#### Provided information ####

Lemma subset_b_spec (a b : Z) : subset_b a b = true -> bits_le a b.
Proof. unfold subset_b. intros H. apply bits_le_of_land, Z.eqb_eq, H. Qed.

Lemma R45_adjacent : for_squares (fun s => for_squares (fun i =>
  subset_b (BBR45Attacks s 63) (BBR45Attacks s i) && (0 <=? BBR45Attacks s i))) = true.
Proof. vm_compute. reflexivity. Qed.
Lemma L45_adjacent : for_squares (fun s => for_squares (fun i =>
  subset_b (BBL45Attacks s 63) (BBL45Attacks s i) && (0 <=? BBL45Attacks s i))) = true.
Proof. vm_compute. reflexivity. Qed.
Lemma Rank_adjacent : for_squares (fun s => for_squares (fun i =>
  subset_b (BBRankAttacks s 63) (BBRankAttacks s i) && (0 <=? BBRankAttacks s i))) = true.
Proof. vm_compute. reflexivity. Qed.
Lemma File_adjacent : for_squares (fun s => for_squares (fun i =>
  subset_b (BBFileAttacks s 63) (BBFileAttacks s i) && (0 <=? BBFileAttacks s i))) = true.
Proof. vm_compute. reflexivity. Qed.

Lemma pawn_in_diagonals : for_squares (fun s =>
  subset_b (BBPawnAttacks White s) (Z.lor (BBR45Attacks s 63) (BBL45Attacks s 63))
  && subset_b (BBPawnAttacks Black s) (Z.lor (BBR45Attacks s 63) (BBL45Attacks s 63))
  && (0 <=? BBPawnAttacks White s) && (0 <=? BBPawnAttacks Black s)
  && (0 <=? BBKnightAttacks s) && (0 <=? BBKingAttacks s)
  && subset_b (BBKingAttacks s)
       (Z.lor (Z.lor (BBRankAttacks s 63) (BBFileAttacks s 63))
              (Z.lor (BBR45Attacks s 63) (BBL45Attacks s 63)))) = true.
Proof. vm_compute. reflexivity. Qed.

Lemma pos_iff_nonzero (x : Z) : 0 <= x -> ((0 <? x) = true <-> x <> 0).
Proof. intros H. rewrite Z.ltb_lt. lia. Qed.

Lemma land2_nonneg (t a own : Z) : 0 <= t -> 0 <= Z.land (Z.land t a) own.
Proof. intros H. apply Z.land_nonneg. left. apply Z.land_nonneg. left. exact H. Qed.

####

- What you are asked to do -
Respond with an exact reproduction of the lines running from the one that contains "subset_b (BBPawnAttacks White" through the end of the material.

- Solution -
  subset_b (BBPawnAttacks White s) (Z.lor (BBR45Attacks s 63) (BBL45Attacks s 63))
  && subset_b (BBPawnAttacks Black s) (Z.lor (BBR45Attacks s 63) (BBL45Attacks s 63))
  && (0 <=? BBPawnAttacks White s) && (0 <=? BBPawnAttacks Black s)
  && (0 <=? BBKnightAttacks s) && (0 <=? BBKingAttacks s)
  && subset_b (BBKingAttacks s)
       (Z.lor (Z.lor (BBRankAttacks s 63) (BBFileAttacks s 63))
              (Z.lor (BBR45Attacks s 63) (BBL45Attacks s 63)))) = true.
Proof. vm_compute. reflexivity. Qed.

Lemma pos_iff_nonzero (x : Z) : 0 <= x -> ((0 <? x) = true <-> x <> 0).
Proof. intros H. rewrite Z.ltb_lt. lia. Qed.

Lemma land2_nonneg (t a own : Z) : 0 <= t -> 0 <= Z.land (Z.land t a) own.
Proof. intros H. apply Z.land_nonneg. left. apply Z.land_nonneg. left. exact H. Qed.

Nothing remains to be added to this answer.